Regex \b word boundaries don’t match diacritic characters, which is problematic for non-ASCII text like Arabic transliterations.
Trie-based search provides consistent, predictable performance across platforms.

Historical context

The trie-rules library was created to address limitations of a previous regex-based implementation:

Original regex approach

const Alone = (word) => `(?<!\\S)${word}(?!\\S)`;
const Bounded = (word) => `\\b${word}\\b`;

const applyRules = (dictionary, text) => {
  const regex = new RegExp(Object.keys(dictionary).join('|'), 'g');
  
  return text.replace(
    regex,
    (matched) => dictionary[Alone(matched.trim())] || 
                 dictionary[Bounded(matched)] || 
                 dictionary[matched] || '',
  );
};

Problems encountered

As the rule set grew, regex performance became unacceptable, especially on ARM64 Apple Silicon chips.
Supporting custom rules with lookaheads and lookbehinds became increasingly complex and inefficient.
The \b word boundaries didn’t match diacritic characters, causing incorrect matches in Arabic transliterations.
Regex engine performance varied significantly between Intel and ARM64 platforms.
The trie-based approach solved all these issues while providing better performance, flexibility, and maintainability.
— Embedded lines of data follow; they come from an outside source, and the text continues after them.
Definition ndb_builder_push_packed_id (id : list Z) : BM (option Z) :=
  let* r := ndb_builder_push_str id in
  ret (option_map (fun p => set_flag p NDB_PACKED_ID) r).

(** [Some r] when the string is short or an id, with the result of packing it. *)
Definition ndb_builder_try_compact_str (junk : Z) (str : list Z) (pack_ids : bool) :
    BM (option Z) :=
  match str with
  | [] => ret (Some (ndb_char_to_packed_str junk 0))
  | [c] => ret (Some (ndb_char_to_packed_str junk c))
  | [c1; c2] => ret (Some (ndb_chars_to_packed_str c1 c2))
  | _ =>
      if pack_ids && (zlen str =? 64) then
        match hex_decode str 32 with
        | Some id_buf => ndb_builder_push_packed_id id_buf
        | None => ret None
        end
      else ret None
  end.

Definition ndb_builder_push_unpacked_str (str : list Z) : BM (option Z) :=
  let* r := ndb_builder_find_str str in
  match r with Some p => ret (Some p) | None => ndb_builder_push_str str end.

Definition ndb_builder_make_str (junk : Z) (str : list Z) (pack_ids : bool) : BM (option Z) :=
  let* r := ndb_builder_try_compact_str junk str pack_ids in
  match r with Some p => ret (Some p) | None => ndb_builder_push_unpacked_str str end.

Definition ndb_builder_set_content (junk : Z) (content : list Z) : BM bool :=
  do* set_field off.content_length (le_bytes 4 (zlen content)) in
  let* r := ndb_builder_make_str junk content false in
  match r with
  | Some p => do* set_field off.content (le_bytes 4 p) in ret true
  | None => ret false
  end.

Definition ndb_builder_push_tag_str (junk : Z) (str : list Z) : BM bool :=
  let* r := ndb_builder_make_str junk str true in
  match r with Some p => ndb_builder_finalize_tag p | None => ret false end.

Definition ndb_builder_push_tag_id (id : list Z) : BM bool :=
  let* r := ndb_builder_push_packed_id id in
  match r with Some p => ndb_builder_finalize_tag p | None => ret false end.

(** ** Strings of a JSON document *)

(** The scan of an escaped string: [p] is the position, [start] the first byte
    not yet pushed.  Each round moves [p] forward, so the length bounds them. *)
Fixpoint json_str_loop (fuel : nat) (str : list Z) (p start : nat) : CM (option (nat * nat)) :=
  match fuel with
  | O => ret (Some (p, start))
  | S fuel =>
      match str !! p with
      | None => ret (Some (p, start))
      | Some c =>
          match (if c =? BSL then str !! S p else None) with
          | Some c2 =>
              let* ok := (if decide (start < p)%nat
                          then cursor_push (take (p - start) (drop start str))
                          else ret true) &&*
                         cursor_push_unescaped_char c c2 in
              if ok : bool then json_str_loop fuel str (p + 2) (p + 2) else ret None
          | None => json_str_loop fuel str (p + 1) start
          end
      end
  end.
(* ===== verification/JsonNote.v ===== *)
(** * Notes and events from JSON (src/src/nostrdb.c)

    [ndb_note_from_json], [ndb_client_event_from_json] and
    [ndb_ws_event_from_json]: the tokens of Json.v are walked and the fields of a
    note are given to the builder of Builder.v.  The buffer of the caller is
    split in two: the builder works in the first half, the tokens live in the
    second.  The first half is memory; the token array is a function from indices,
    which beyond the tokens in use returns whatever that memory holds.  Positions
    in the text are offsets from its start. *)

From Stdlib Require Import String.
From S2P Require Export Json Builder.

(** ** Pieces of text *)

Definition toksize (tok : jsmntok) : Z := tk_end tok - tk_start tok.

(** [hex_decode] with the buffer it writes: the bytes before a bad digit stay
    written. *)
Fixpoint hex_decode_buf (str buf : list Z) : bool * list Z :=
  match str with
  | c1 :: c2 :: str =>
      match char_to_hex c1, char_to_hex c2 with
      | Some v1, Some v2 =>
          match buf with
          | [] => (false, [])
          | _ :: buf =>
              let '(ok, buf) := hex_decode_buf str buf in
              (ok, Z.lor (u8 (Z.shiftl v1 4)) v2 :: buf)
          end
      | _, _ => (false, buf)
      end
  | [] => (bool_decide (buf = []), buf)
  | [_] => (false, buf)
  end.

(** The loop over the digits: what is left when it stops, how many there were
    and their value; [None] is the overflow. *)
Fixpoint digits_loop (s : list Z) (number digits : Z) : option (Z * Z) :=
  match s with
  | [] => Some (number, digits)
  | c :: s =>
      if (c <? 48) || (57 <? c) then Some (number, digits)
      else
        let digit := c - 48 in
        if (2 ^ 32 - 1 - digit) / 10 <? number then None
        else digits_loop s (u32 (number * 10 + digit)) (digits + 1)
  end.

Definition parse_unsigned_int (s : list Z) : option Z :=
  match digits_loop s 0 0 with
  | Some (number, digits) => if digits =? 0 then None else Some number
  | None => None
  end.

Definition NDB_PARSED_ID : Z := Z.shiftl 1 0.
Definition NDB_PARSED_PUBKEY : Z := Z.shiftl 1 1.
Definition NDB_PARSED_SIG : Z := Z.shiftl 1 2.
Definition NDB_PARSED_CREATED_AT : Z := Z.shiftl 1 3.
Definition NDB_PARSED_KIND : Z := Z.shiftl 1 4.
Definition NDB_PARSED_CONTENT : Z := Z.shiftl 1 5.
Definition NDB_PARSED_TAGS : Z := Z.shiftl 1 6.
Definition NDB_PARSED_ALL : Z :=
  Z.lor (Z.lor (Z.lor (Z.lor (Z.lor (Z.lor NDB_PARSED_ID NDB_PARSED_PUBKEY) NDB_PARSED_SIG)
    NDB_PARSED_CREATED_AT) NDB_PARSED_KIND) NDB_PARSED_CONTENT) NDB_PARSED_TAGS.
Performance optimization tips

Build once, search many

Amortize the buildTrie cost by building once and reusing for multiple searches.

Optimize rules first

Use optimizeRules to reduce the rule set size before building the trie.

Minimize callbacks

Confirmation callbacks are invoked frequently. Keep them simple and fast.

Cache tries

For static rule sets, build and cache the trie to avoid repeated construction.

Example: Cached trie

import { buildTrie, searchAndReplace } from 'trie-rules';

// Build once
const trie = buildTrie(rules, { normalizeApostrophes: true });

// Reuse for multiple texts
const result1 = searchAndReplace(trie, text1);
const result2 = searchAndReplace(trie, text2);
const result3 = searchAndReplace(trie, text3);

Example: Optimized rules

import { optimizeRules, buildTrie, searchAndReplace } from 'trie-rules';

// Optimize before building
const optimized = optimizeRules(rules, { normalizeApostrophes: true });
console.log(`Removed ${optimized.savings.sourcesRemoved} redundant sources`);

// Build from optimized rules
const trie = buildTrie(optimized.optimizedRules, { normalizeApostrophes: true });

// Search with optimized trie
const result = searchAndReplace(trie, text);

Scalability

The trie-rules library scales well with large rule sets and long texts:
Rule Set SizeBuild TimeSearch Time (1KB text)
100 rules~300 μs~50 μs
1,000 rules~2.8 ms~70 μs
10,000 rules~28 ms~100 μs
Search time increases slowly with rule set size because the trie structure efficiently prunes non-matching paths.